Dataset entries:

━━━━━━━━

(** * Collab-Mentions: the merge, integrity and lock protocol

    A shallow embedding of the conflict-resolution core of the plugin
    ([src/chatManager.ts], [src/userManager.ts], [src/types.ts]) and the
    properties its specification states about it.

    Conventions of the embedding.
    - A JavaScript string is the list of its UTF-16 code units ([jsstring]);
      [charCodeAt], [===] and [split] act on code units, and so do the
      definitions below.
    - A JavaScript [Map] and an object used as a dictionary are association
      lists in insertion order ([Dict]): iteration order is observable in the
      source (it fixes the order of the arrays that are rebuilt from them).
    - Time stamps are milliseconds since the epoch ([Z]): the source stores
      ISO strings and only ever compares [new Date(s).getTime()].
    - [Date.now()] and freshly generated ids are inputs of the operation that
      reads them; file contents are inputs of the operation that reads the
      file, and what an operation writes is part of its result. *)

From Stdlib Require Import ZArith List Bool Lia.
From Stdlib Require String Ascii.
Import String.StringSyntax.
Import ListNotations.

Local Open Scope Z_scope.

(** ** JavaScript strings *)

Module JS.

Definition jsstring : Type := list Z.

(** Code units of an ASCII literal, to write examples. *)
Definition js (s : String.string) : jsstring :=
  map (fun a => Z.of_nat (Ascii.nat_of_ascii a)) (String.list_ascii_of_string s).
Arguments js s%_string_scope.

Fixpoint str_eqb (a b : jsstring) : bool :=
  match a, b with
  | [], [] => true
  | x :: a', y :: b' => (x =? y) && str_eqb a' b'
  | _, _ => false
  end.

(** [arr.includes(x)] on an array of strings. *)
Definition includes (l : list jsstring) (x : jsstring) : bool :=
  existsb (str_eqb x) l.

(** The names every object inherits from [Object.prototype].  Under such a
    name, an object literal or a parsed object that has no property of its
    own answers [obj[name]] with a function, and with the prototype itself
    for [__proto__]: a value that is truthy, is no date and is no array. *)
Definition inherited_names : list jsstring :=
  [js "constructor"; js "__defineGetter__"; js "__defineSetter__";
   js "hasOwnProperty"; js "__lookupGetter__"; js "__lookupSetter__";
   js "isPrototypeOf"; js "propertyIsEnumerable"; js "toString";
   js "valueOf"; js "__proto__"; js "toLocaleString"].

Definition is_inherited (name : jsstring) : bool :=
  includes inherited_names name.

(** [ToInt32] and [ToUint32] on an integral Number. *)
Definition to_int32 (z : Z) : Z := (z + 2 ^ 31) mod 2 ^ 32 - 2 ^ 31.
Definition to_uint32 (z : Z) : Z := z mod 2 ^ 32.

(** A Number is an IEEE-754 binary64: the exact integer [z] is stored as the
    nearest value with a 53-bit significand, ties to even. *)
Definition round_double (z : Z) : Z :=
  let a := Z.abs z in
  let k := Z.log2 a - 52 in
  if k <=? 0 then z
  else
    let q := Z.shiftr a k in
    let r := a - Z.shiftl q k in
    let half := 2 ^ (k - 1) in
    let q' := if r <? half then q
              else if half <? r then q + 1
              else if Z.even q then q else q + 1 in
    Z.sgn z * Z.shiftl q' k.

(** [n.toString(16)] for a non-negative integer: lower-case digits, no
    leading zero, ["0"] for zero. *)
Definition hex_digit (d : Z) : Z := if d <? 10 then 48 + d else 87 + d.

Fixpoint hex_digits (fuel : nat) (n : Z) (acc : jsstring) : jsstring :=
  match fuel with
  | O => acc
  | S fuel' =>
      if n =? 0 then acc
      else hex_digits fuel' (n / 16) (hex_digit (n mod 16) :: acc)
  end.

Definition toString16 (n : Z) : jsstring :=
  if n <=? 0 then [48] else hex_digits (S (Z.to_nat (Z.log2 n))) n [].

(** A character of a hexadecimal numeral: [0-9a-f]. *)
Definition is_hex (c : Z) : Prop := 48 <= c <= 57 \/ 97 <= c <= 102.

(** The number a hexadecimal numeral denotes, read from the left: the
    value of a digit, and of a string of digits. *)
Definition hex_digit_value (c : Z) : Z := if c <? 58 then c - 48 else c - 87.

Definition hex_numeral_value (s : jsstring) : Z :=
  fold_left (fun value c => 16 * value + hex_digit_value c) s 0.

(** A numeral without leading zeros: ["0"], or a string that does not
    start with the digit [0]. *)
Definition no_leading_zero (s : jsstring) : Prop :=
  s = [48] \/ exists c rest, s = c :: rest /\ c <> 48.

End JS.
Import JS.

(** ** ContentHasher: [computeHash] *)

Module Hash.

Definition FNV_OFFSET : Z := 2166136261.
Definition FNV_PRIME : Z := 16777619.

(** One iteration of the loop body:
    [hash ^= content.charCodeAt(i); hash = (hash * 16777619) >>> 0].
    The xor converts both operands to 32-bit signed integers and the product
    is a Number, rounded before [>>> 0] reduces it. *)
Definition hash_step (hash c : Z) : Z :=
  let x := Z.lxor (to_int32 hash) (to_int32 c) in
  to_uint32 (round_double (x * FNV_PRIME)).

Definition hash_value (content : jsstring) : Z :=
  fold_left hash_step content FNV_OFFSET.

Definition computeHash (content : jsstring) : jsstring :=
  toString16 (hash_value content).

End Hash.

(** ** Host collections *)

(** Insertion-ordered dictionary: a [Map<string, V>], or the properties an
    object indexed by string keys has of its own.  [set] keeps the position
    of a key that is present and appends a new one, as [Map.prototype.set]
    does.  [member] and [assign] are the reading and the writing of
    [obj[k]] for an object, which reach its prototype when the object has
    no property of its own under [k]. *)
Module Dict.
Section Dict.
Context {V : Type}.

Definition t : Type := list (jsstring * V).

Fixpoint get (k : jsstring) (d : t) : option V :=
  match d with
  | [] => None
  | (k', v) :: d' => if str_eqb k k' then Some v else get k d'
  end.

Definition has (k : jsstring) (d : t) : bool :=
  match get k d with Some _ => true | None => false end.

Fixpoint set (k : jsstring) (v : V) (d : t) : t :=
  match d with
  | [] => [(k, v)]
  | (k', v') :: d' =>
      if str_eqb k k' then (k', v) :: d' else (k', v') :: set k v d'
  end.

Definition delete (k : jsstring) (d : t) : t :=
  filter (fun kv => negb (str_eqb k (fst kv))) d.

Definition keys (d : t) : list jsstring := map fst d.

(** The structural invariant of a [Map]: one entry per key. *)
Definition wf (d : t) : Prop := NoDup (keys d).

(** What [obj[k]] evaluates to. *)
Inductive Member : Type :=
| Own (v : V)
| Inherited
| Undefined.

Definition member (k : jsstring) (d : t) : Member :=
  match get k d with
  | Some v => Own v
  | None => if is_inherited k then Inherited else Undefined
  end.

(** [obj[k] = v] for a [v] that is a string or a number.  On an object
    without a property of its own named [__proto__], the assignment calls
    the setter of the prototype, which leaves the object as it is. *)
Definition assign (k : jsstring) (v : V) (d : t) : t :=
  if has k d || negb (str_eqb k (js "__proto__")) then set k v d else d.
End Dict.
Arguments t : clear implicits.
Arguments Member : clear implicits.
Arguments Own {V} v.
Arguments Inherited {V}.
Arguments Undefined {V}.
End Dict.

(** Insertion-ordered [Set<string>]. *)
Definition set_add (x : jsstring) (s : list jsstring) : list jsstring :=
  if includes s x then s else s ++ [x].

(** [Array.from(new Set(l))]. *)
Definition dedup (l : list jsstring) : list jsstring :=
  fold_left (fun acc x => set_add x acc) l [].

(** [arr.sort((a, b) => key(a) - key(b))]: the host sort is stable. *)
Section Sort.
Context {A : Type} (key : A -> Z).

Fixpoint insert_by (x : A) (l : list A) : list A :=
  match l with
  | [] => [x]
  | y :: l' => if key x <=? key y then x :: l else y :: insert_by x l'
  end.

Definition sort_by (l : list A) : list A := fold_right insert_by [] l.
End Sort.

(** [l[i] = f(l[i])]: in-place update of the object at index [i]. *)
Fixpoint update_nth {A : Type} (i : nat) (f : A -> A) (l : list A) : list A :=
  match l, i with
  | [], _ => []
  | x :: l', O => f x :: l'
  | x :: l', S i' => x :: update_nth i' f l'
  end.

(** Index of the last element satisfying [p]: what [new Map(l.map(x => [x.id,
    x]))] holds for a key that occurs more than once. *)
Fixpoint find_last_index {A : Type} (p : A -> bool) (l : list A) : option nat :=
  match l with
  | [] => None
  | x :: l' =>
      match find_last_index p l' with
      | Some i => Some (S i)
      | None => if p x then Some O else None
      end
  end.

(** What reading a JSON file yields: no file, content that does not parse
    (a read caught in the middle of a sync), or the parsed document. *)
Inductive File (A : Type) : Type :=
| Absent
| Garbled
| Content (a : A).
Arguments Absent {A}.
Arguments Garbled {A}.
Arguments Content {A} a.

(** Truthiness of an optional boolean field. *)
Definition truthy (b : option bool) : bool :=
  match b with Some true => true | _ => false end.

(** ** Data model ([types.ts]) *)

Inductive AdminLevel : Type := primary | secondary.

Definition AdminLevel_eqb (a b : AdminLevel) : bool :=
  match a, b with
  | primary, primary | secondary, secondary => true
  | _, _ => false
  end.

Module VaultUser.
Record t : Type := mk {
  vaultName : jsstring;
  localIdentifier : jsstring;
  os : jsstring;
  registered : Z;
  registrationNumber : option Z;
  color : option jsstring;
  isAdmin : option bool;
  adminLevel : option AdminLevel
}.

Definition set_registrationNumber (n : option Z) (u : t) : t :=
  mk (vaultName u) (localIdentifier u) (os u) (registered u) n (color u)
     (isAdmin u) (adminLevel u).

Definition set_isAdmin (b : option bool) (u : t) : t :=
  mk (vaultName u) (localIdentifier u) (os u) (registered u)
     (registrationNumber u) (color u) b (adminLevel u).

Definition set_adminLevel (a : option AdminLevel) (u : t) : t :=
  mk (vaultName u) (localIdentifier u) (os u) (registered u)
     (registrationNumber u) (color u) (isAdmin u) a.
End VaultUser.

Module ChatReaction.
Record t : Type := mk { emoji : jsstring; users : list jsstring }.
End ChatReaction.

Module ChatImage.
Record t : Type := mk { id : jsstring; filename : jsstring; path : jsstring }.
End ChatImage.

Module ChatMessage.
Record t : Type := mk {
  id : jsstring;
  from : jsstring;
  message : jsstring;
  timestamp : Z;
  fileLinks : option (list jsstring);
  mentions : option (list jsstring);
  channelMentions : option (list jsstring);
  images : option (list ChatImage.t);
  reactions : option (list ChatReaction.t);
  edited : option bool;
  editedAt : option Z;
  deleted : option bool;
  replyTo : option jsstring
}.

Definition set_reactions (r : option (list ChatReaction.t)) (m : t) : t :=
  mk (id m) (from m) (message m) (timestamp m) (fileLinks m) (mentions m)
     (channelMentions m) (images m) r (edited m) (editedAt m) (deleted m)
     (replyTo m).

━━━━━━━━

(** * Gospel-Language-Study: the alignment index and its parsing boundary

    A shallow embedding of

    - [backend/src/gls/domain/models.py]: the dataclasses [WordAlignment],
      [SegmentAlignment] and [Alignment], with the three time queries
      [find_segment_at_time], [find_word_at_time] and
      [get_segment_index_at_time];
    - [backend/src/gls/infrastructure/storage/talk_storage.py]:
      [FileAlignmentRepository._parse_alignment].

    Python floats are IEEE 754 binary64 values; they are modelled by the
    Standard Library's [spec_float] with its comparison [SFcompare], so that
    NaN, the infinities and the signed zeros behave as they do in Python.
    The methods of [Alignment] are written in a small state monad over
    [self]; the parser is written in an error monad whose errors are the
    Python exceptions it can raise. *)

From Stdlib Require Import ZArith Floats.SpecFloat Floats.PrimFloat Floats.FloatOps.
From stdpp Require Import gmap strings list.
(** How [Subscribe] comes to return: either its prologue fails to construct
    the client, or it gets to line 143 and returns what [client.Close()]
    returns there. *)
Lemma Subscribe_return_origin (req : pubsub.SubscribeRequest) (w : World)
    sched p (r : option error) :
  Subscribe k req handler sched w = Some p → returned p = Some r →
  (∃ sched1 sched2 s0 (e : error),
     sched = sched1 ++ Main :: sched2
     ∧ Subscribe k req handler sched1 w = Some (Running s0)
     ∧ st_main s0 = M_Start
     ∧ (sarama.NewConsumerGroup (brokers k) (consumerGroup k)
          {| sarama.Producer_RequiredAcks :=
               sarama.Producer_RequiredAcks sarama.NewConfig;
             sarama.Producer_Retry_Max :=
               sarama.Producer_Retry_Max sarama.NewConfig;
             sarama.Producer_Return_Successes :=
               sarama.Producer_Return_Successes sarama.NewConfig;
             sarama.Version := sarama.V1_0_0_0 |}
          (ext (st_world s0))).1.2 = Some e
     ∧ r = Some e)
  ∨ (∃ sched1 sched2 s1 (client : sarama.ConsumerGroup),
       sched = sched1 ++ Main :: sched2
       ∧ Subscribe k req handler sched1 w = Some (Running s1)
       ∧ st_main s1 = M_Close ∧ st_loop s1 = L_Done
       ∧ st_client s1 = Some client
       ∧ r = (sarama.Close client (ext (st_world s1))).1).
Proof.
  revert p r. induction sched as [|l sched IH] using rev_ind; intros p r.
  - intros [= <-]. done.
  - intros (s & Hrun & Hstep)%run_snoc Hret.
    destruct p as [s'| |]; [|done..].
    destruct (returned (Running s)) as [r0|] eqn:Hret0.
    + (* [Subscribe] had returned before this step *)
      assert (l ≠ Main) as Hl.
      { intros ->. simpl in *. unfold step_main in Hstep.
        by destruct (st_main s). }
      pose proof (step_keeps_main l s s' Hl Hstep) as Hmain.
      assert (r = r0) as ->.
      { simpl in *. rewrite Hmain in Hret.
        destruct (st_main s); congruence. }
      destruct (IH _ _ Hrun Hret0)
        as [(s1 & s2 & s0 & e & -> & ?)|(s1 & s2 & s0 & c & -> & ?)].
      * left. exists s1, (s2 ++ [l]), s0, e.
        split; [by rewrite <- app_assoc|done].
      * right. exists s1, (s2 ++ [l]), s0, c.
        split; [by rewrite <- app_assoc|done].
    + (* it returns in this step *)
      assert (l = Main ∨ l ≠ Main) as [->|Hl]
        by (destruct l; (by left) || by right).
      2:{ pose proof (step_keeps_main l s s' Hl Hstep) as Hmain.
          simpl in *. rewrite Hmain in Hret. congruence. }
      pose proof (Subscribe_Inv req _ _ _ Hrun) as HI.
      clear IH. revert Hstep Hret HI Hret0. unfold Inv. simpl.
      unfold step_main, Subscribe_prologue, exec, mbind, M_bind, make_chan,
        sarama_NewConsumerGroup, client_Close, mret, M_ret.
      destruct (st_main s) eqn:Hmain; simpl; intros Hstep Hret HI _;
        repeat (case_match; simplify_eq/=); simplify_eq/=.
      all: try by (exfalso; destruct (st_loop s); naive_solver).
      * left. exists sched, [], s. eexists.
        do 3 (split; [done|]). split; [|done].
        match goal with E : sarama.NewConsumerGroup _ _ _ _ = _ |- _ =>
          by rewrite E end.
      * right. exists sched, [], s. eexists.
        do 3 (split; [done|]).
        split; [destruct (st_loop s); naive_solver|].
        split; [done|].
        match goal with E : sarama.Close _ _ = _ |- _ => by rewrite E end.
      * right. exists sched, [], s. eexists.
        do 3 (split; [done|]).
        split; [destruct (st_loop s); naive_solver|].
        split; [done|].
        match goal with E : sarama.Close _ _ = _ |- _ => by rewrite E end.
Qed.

━━━━━━━━

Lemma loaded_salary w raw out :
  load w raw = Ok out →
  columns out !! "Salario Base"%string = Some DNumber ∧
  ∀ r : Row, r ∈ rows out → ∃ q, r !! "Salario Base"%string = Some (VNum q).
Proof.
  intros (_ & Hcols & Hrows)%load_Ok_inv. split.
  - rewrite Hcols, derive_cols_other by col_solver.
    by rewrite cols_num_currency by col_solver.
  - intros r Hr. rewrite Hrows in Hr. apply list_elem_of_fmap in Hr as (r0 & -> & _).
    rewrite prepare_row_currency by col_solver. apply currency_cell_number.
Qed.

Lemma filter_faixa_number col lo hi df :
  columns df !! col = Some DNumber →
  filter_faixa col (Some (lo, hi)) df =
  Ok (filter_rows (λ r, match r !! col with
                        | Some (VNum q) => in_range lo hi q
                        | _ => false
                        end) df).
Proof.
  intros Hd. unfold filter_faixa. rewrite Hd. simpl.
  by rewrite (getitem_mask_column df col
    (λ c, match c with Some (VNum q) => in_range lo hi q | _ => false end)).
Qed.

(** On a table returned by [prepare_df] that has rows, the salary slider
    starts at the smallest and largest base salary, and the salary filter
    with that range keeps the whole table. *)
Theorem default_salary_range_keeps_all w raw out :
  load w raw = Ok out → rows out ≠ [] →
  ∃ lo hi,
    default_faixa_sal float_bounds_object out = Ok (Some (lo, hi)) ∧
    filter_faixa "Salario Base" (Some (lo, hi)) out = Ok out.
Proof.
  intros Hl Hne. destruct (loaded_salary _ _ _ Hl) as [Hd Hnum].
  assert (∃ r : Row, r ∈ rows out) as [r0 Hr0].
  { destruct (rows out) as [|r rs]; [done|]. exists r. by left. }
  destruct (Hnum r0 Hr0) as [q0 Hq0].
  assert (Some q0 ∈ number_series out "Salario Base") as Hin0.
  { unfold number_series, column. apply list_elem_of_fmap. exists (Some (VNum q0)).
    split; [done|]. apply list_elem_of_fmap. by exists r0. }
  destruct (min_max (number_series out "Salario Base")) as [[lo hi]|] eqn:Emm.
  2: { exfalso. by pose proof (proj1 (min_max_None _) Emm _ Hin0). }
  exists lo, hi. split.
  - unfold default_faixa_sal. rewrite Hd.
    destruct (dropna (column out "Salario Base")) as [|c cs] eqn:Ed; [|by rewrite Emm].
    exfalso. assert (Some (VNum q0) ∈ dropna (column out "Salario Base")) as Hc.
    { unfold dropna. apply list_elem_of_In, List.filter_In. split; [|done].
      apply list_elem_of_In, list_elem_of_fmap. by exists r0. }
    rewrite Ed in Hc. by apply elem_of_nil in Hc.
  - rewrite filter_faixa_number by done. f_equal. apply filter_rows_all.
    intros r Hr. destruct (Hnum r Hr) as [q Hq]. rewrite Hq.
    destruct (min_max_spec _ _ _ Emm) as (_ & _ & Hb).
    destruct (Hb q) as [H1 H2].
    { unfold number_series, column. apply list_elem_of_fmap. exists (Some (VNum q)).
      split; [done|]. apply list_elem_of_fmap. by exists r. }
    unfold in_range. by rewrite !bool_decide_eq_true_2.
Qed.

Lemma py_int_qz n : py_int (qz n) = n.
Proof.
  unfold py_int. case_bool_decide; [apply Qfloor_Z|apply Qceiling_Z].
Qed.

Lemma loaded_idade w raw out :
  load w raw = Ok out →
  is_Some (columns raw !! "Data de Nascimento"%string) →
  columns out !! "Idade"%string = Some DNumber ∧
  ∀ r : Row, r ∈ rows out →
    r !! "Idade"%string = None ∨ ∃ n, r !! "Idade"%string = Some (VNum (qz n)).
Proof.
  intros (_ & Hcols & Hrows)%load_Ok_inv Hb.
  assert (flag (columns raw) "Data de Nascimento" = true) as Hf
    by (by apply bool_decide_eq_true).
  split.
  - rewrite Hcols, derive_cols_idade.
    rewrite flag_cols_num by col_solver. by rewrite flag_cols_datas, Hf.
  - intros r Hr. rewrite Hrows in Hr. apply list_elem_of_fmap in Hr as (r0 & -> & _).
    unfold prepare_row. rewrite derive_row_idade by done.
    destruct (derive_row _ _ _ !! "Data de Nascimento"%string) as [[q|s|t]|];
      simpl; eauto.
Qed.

━━━━━━━━

▶ **WHAT YOU SHOULD DO**: From the entries above, write out only the lines starting at the line that holds "(** The structural" and ending at the line that holds "without a property", keeping both and matching them exactly.

▶ **WRITTEN REPLY**:
(** The structural invariant of a [Map]: one entry per key. *)
Definition wf (d : t) : Prop := NoDup (keys d).

(** What [obj[k]] evaluates to. *)
Inductive Member : Type :=
| Own (v : V)
| Inherited
| Undefined.

Definition member (k : jsstring) (d : t) : Member :=
  match get k d with
  | Some v => Own v
  | None => if is_inherited k then Inherited else Undefined
  end.

(** [obj[k] = v] for a [v] that is a string or a number.  On an object
    without a property of its own named [__proto__], the assignment calls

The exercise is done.